Stored data entries:
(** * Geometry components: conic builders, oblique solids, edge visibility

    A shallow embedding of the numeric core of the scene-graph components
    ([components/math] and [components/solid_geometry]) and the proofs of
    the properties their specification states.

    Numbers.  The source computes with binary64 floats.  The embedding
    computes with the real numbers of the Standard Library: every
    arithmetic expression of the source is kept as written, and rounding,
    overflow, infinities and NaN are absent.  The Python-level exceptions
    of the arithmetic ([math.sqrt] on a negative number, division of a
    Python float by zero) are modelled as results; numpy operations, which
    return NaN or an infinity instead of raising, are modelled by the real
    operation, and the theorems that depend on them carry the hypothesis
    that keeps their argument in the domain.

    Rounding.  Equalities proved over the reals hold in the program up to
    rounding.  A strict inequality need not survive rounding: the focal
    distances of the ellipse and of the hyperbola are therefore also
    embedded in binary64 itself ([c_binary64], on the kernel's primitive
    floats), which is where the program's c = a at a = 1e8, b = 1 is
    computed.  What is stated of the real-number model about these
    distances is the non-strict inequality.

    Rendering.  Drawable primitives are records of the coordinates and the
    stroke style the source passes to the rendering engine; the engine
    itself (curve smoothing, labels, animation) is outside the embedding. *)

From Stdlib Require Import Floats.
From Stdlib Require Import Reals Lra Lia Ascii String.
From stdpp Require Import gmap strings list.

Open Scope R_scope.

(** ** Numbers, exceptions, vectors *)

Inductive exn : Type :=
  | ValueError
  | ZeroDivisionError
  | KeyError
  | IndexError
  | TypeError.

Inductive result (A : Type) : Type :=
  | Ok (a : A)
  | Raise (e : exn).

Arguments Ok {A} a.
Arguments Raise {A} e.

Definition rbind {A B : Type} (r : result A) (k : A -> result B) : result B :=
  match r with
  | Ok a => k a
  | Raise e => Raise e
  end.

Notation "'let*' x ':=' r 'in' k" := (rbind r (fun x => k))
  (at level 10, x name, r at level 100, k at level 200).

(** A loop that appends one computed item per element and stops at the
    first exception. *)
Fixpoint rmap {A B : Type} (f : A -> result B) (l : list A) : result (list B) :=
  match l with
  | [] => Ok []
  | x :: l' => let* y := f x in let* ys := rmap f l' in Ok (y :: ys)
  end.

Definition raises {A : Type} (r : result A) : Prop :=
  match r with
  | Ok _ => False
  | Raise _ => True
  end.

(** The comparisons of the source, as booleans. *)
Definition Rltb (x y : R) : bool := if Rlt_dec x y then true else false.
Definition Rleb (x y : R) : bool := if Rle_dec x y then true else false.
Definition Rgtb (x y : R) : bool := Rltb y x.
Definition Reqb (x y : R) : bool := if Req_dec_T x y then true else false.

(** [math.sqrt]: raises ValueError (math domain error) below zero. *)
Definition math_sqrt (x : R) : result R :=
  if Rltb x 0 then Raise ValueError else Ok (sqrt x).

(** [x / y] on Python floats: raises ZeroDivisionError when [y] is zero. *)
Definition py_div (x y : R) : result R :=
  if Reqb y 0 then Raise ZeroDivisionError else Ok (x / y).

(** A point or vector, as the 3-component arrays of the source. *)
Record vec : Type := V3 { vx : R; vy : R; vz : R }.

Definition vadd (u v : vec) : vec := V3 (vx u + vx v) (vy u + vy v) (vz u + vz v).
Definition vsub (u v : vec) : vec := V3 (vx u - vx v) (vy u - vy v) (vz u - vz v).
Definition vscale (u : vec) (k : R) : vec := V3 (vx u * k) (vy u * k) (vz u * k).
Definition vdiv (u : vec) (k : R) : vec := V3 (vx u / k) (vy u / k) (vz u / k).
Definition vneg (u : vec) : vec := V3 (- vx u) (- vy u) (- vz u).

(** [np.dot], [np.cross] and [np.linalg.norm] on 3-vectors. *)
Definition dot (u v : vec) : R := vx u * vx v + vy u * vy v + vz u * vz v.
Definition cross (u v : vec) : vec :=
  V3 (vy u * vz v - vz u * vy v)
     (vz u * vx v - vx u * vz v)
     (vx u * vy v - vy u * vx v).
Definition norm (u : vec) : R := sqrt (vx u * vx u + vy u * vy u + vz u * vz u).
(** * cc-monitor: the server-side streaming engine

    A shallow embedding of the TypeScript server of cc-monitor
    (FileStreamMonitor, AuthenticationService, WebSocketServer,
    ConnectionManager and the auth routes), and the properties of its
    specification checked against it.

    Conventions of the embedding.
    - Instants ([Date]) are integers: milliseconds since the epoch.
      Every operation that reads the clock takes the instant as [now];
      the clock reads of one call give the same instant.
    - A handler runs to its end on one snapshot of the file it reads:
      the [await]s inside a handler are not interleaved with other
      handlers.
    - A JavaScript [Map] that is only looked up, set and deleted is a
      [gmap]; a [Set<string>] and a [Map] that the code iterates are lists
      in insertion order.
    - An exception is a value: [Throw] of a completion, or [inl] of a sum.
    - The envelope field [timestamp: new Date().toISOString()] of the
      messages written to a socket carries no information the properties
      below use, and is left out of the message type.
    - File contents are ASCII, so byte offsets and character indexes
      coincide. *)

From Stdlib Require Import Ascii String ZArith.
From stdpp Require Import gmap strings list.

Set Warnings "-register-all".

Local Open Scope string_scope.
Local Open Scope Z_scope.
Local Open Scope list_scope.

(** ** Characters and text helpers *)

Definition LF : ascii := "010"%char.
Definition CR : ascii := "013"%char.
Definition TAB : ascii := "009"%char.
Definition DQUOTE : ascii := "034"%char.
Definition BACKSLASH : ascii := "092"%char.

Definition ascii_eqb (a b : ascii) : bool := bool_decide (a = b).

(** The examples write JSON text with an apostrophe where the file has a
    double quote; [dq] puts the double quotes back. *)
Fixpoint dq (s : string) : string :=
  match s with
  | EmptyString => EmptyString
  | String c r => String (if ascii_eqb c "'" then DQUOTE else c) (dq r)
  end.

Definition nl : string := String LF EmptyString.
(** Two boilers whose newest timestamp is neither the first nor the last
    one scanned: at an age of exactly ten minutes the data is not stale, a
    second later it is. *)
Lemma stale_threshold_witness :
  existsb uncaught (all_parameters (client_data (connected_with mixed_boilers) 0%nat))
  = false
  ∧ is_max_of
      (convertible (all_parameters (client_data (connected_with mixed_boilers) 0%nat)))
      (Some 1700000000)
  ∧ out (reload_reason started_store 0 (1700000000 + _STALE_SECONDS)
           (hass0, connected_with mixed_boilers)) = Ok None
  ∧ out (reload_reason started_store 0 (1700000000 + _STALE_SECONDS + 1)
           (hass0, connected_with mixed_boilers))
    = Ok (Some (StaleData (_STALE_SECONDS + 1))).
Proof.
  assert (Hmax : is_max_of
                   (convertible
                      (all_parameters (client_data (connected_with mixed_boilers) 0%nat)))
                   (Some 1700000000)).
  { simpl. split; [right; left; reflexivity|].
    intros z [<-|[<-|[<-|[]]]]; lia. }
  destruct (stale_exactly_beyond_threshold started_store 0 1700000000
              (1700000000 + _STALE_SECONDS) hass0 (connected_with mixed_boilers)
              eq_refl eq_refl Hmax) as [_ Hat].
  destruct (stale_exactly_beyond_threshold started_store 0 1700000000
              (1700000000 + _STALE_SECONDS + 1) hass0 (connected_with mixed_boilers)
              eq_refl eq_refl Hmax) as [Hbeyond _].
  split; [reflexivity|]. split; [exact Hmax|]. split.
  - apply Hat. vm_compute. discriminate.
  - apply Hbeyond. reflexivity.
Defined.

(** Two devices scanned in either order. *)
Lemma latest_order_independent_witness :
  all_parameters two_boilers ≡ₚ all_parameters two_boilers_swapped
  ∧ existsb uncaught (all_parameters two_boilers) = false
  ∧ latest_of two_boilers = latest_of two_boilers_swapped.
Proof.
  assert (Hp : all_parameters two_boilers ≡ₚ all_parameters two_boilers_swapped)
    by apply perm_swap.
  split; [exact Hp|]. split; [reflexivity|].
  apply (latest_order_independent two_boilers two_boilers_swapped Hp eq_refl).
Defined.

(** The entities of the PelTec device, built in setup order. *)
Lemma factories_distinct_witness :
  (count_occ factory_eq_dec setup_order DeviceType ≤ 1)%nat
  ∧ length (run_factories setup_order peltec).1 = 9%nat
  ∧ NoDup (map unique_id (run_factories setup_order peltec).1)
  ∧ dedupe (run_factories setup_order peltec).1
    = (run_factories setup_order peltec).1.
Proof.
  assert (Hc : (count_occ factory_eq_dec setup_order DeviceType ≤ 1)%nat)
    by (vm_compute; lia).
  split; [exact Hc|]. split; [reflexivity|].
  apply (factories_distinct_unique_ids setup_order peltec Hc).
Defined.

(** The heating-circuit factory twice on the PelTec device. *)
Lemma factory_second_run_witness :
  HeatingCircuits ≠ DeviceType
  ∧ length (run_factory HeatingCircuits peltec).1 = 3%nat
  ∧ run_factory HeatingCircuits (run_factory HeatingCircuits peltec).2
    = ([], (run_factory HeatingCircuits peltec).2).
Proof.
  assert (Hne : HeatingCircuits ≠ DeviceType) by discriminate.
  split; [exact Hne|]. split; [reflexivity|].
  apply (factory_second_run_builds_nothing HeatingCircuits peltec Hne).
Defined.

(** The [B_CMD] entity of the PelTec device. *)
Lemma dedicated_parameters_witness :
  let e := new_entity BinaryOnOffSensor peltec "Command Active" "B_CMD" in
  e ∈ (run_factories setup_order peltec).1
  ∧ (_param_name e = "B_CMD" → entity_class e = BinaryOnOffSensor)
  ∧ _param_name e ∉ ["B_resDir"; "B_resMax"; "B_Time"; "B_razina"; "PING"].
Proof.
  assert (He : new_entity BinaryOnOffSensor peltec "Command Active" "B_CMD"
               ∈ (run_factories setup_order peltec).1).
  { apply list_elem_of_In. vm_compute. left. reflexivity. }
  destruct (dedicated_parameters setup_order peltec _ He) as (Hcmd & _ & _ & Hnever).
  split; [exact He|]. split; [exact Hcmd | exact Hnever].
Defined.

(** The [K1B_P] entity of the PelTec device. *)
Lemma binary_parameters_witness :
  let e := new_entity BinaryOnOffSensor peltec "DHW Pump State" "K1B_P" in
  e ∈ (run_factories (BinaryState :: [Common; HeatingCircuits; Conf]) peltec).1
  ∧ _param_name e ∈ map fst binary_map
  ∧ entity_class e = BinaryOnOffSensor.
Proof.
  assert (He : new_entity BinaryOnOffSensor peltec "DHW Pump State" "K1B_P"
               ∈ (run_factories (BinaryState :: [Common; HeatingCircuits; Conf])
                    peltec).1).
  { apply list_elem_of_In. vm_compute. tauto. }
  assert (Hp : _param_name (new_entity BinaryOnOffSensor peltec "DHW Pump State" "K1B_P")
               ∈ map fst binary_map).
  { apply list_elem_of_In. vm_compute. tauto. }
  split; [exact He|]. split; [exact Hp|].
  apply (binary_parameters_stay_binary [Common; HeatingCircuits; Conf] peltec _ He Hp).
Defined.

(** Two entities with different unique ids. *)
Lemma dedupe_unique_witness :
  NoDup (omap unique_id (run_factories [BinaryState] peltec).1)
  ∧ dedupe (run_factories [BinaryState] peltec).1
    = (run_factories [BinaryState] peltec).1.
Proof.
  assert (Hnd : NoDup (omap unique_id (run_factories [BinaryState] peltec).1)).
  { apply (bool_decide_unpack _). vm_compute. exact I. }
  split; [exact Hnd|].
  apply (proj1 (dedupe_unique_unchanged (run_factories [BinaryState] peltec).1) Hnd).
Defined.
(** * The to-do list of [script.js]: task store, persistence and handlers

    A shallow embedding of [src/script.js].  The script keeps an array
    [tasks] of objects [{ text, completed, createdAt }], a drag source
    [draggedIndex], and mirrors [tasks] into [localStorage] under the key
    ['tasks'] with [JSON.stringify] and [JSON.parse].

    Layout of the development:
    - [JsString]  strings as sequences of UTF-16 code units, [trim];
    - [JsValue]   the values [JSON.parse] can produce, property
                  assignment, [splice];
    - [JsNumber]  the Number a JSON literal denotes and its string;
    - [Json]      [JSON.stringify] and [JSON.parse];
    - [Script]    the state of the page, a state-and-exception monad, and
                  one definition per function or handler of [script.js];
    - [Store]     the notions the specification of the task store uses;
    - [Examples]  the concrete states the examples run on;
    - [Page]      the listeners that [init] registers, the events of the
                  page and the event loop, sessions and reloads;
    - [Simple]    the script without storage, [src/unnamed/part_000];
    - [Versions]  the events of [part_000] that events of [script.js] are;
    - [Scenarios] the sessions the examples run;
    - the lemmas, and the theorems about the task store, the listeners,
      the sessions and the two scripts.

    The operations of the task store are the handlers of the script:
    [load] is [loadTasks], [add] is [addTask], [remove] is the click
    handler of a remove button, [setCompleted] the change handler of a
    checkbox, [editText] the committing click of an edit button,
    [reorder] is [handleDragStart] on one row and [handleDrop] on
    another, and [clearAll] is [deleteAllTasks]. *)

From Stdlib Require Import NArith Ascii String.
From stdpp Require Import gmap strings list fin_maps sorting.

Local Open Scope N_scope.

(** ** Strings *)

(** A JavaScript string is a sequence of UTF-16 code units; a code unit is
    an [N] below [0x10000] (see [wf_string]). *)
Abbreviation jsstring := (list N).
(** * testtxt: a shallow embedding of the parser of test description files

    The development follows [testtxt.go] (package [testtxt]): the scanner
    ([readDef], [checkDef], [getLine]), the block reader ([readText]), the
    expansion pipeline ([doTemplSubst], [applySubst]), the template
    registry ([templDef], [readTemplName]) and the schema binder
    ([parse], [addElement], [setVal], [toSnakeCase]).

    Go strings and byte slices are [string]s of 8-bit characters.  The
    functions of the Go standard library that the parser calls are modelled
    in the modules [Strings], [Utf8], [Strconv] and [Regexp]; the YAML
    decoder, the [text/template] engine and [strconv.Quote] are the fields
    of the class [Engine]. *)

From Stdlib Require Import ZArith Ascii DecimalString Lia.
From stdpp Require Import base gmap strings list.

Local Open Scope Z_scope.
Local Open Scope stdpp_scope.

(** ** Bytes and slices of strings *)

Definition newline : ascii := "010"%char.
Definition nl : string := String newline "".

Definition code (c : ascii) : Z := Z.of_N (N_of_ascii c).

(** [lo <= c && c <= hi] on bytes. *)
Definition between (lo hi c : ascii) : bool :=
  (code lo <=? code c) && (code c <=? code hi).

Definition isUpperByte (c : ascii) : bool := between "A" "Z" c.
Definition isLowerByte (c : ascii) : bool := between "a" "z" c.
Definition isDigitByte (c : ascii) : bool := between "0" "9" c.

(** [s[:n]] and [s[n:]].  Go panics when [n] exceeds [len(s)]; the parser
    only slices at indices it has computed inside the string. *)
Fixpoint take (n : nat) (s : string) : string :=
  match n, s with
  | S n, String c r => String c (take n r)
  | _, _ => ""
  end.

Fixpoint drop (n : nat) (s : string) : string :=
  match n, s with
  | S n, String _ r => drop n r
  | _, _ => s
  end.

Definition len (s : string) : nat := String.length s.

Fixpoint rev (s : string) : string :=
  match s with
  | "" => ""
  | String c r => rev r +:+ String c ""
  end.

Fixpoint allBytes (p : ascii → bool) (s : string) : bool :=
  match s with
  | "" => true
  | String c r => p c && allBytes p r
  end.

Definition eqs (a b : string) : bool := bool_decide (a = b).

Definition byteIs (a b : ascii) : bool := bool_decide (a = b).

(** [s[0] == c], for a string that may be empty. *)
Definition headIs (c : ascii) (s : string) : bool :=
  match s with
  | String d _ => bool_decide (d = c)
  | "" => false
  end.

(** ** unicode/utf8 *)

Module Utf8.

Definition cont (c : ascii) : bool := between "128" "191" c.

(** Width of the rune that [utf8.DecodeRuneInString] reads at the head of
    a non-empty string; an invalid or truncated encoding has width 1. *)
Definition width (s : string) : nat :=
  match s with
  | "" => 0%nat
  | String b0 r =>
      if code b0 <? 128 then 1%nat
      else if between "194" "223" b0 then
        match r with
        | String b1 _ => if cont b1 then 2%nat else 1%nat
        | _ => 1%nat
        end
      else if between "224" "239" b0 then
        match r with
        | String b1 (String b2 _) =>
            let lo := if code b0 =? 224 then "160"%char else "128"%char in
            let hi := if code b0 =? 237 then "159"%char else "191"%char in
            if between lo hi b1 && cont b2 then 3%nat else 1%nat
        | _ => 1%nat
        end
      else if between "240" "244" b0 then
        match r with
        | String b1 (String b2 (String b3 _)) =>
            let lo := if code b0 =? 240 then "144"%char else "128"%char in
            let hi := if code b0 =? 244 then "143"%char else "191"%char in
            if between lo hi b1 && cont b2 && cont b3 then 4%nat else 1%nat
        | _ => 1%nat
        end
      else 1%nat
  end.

Aim of the task: Only this range is to be output: the line that contains "let hi := if code b0 =? 244" through the last line of the records above, both inclusive.

Response:
            let hi := if code b0 =? 244 then "143"%char else "191"%char in
            if between lo hi b1 && cont b2 && cont b3 then 4%nat else 1%nat
        | _ => 1%nat
        end
      else 1%nat
  end.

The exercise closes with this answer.